Dyno Therapeutics, a genetic technologies company focused on applying Artificial Intelligence (AI) to advance in vivo gene delivery, has launched of two new Adeno-Associated Virus (AAV) gene delivery capsids designed for Central Nervous System (CNS) and muscle-targeted therapies. The company also revealed updated in vivo data for its previously released capsids, Dyno-yp2 for CNS delivery and Dyno-bn8 for muscle delivery, during its Scientific Symposium at the 29th Annual Meeting of the American Society of Gene and Cell Therapy.

The newly launched capsids were developed using Dyno’s AI-powered platform, which integrates advanced AI agents and foundation models with large-scale biological datasets to accelerate the development of genetic medicines. According to the company, the platform has been trained on billions of in vivo non-human primate measurements, enabling the engineering of AAV capsids with improved tissue selectivity, liver detargeting, cross-species translatability and manufacturability.

Efficient and selective gene delivery remains one of the major challenges in gene therapy, particularly as many therapies require high doses that can increase safety risks, raise treatment costs and restrict broader patient access. Dyno said its AI-driven approach aims to address these limitations by creating delivery vectors with improved performance and scalability.

Commenting on the development, Eric Kelsic, Chief Executive Officer and Co-Founder, Dyno Therapeutics, said, “Each newly launched capsid demonstrates the company’s ability to combine deep biological understanding with large-scale in vivo experimentation and advanced AI-based protein design. Dyno’s growing portfolio provides partners with greater flexibility and confidence in identifying suitable delivery vectors for gene therapy programmes.

Among the key launches, Dyno introduced Dyno-9zh, an AAV capsid engineered for efficient blood-brain barrier crossing and widespread CNS transduction following intravenous administration across humans, non-human primates and mice.

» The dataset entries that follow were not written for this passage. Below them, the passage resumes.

(** * Columnar row decoders of the explorer client

    A shallow embedding of the operation decoder (op.go) and of the block
    decoder (referred to as block.go): the cursor
    accessors, the object/columnar dispatch of [UnmarshalJSON], the
    column-driven row decoder [UnmarshalJSONBrief] and the list assemblers.

    Go values are modelled as follows.
    - [uint64], [int64] and [int] are integers in [Z]; the only arithmetic
      the decoders perform on them (the millisecond to nanosecond
      conversion of timestamps) has its 64-bit wrap-around written out.
    - [[]byte] and [string] are [string] (a list of bytes).
    - [float64] is a primitive binary64 float.
    - a pointer [*T] is [option T], [None] being the nil pointer; a slice
      is a list, the nil slice being the empty list; a Go map is a [gmap],
      the nil map being the empty map.
    - a method with a pointer receiver returns the receiver after the call
      together with what the call produced: a normal return with a nil
      error, a returned error, or a run-time panic. *)

From Stdlib Require Import ZArith String Ascii List Floats Lia.
From stdpp Require Import base option list gmap strings.

Set Warnings "-register-all".

Open Scope string_scope.
Open Scope Z_scope.

(** ** Errors, panics and outcomes *)

Inductive fmt_arg : Type :=
| ArgString (s : string)
| ArgInt (z : Z).
(** C9. An empty artist list is rendered as the one string
    "Unknown Artist", and so is every artist entry without a name,
    wherever it stands in the list. *)
Theorem C9_unknown_artist :
  artist_names [] = "Unknown Artist"
  ∧ artist_text {| artist_name := None |} = "Unknown Artist"
  ∧ artist_names [ {| artist_name := None |} ] = "Unknown Artist"
  ∧ (∀ pre post : list Artist,
       artist_names (pre ++ {| artist_name := None |} :: post)
       = join ", " (map artist_text pre ++ "Unknown Artist" :: map artist_text post))
  ∧ (∀ (idx : nat) (name : string),
       track_line idx {| track_name := name; track_artists := [] |}
       = pretty idx +:+ ". _" +:+ name +:+ "_ by " +:+ "Unknown Artist").
Proof.
  repeat split.
  intros pre post. unfold artist_names.
  destruct pre as [|a pre]; [done|].
  by rewrite <- app_comm_cons, map_cons, map_app.
Qed.

(** ** Properties of the resolver *)

Lemma find_first_match {A} (f : A → bool) (pre post : list A) (x : A) :
  f x = true → (∀ y, y ∈ pre → f y = false) →
  List.find f (pre ++ x :: post) = Some x.
Proof.
  intros Hx. induction pre as [|y pre IH]; intros Hpre; simpl.
  - by rewrite Hx.
  - rewrite (Hpre y) by left. apply IH. intros z Hz. apply Hpre. by right.
Qed.

Lemma find_exact_match `{T : TextLib} (query : string) (playlists : list Playlist)
    (playlist : Playlist) :
  List.find (exact_match query) playlists = Some playlist →
  playlist ∈ playlists ∧ lower (nfkc (strip (pl_name playlist))) = lower query.
Proof.
  intros [Hin Hm]%find_some. split.
  - by apply list_elem_of_In.
  - by apply String.eqb_eq in Hm.
Qed.

Lemma find_no_exact_match `{T : TextLib} (query : string) (playlists : list Playlist) :
  (∀ p, p ∈ playlists → lower (nfkc (strip (pl_name p))) ≠ lower query) →
  List.find (exact_match query) playlists = None.
Proof.
  intros Hno. destruct (List.find _ playlists) as [p|] eqn:Hfind; [|done].
  apply find_exact_match in Hfind as [Hin Heq]. by destruct (Hno p Hin).
Qed.

(** C3 (as the code has it). The resolver normalizes every playlist name
    (strip, then NFKC) and compares its lower-case form with the
    lower-case form of the query as it was given; the first playlist in
    listing order for which the two are equal is returned, and then
    nothing is printed: the fuzzy search is not run. *)
Theorem C3_first_exact_match_wins `{T : TextLib}
    (sp : Spotify) (query : string) (fuzzy_threshold fuel : nat) (w : World)
    (pre post : list Playlist) (playlist : Playlist) :
  get_all_playlists sp fuel = Ret (pre ++ playlist :: post) →
  lower (nfkc (strip (pl_name playlist))) = lower query →
  (∀ p, p ∈ pre → lower (nfkc (strip (pl_name p))) ≠ lower query) →
  get_playlist_id_by_name sp query fuzzy_threshold fuel w = (Ret (Some (pl_id playlist)), w).
Proof.
  intros Hlist Hmatch Hpre. rewrite resolver_run, Hlist.
  rewrite (find_first_match _ pre post playlist); [done| |].
  - by apply String.eqb_eq.
  - intros p Hp. apply String.eqb_neq. by apply Hpre.
Qed.

(** Two playlists normalize to "rock"; the one listed first is returned,
    although the scorer has a suggestion ready. *)
Lemma C3_witness :
  get_playlist_id_by_name (T := rock_text) (serve rock_listing (λ _, [])) "Rock" 80 1
                          empty_world
  = (Ret (Some "p1"), empty_world).
Proof.
  apply (C3_first_exact_match_wins (T := rock_text) (serve rock_listing (λ _, []))
           "Rock" 80 1 empty_world
           [ {| pl_id := "p0"; pl_name := "Jazz" |} ]
           [ {| pl_id := "p2"; pl_name := "ROCK" |} ]
           {| pl_id := "p1"; pl_name := " rock " |}).
  - reflexivity.
  - reflexivity.
  - intros p Hp. apply list_elem_of_singleton in Hp. subst p. vm_compute. discriminate.
Defined.

(** The query is not normalized: with a leading space it equals the
    playlist name once both are normalized, and still the resolver finds
    no exact match, runs the fuzzy search and returns nothing. *)
Lemma C3_counterexample :
  @lower rock_text (@nfkc rock_text (@strip rock_text (pl_name {| pl_id := "p1"; pl_name := "Rock" |})))
  = @lower rock_text (@nfkc rock_text (@strip rock_text " Rock"))
  ∧ get_playlist_id_by_name (T := rock_text)
      (serve [ {| pl_id := "p1"; pl_name := "Rock" |} ] (λ _, [])) " Rock" 80 1 empty_world
    = (Ret None,
       with_stdout [ "Exact playlist match not found for ' Rock'." +:+ nl +:+ "Did you mean:";
                     "- Rock?"; nl ] empty_world).
Proof. split; vm_compute; reflexivity. Qed.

The capsid is designed to bind to human alkaline phosphatase and showed strong cross-species performance in preclinical studies.

According to the company, Dyno-9zh demonstrated CNS transduction efficiency and liver detargeting comparable to TTM-027 in non-human primates, while delivering nearly twice the CNS transduction efficiency in mice. At a dose of 3×10¹³ vg/kg, the capsid achieved broad transduction across the brain and spinal cord in non-human primates, including transduction of up to 50 percent of neurons in the premotor cortex.

The company also reported significantly lower liver biodistribution compared to AAV9 in both non-human primates and mice, potentially reducing off-target effects and safety concerns. In addition, Dyno-9zh is compatible with existing AAV9 production processes, supporting scalable and cost-effective manufacturing.

Dyno Therapeutics said the continued expansion of its AI-engineered capsid portfolio reflects growing momentum in the use of computational biology and machine learning to improve the precision, safety and accessibility of next-generation gene therapies.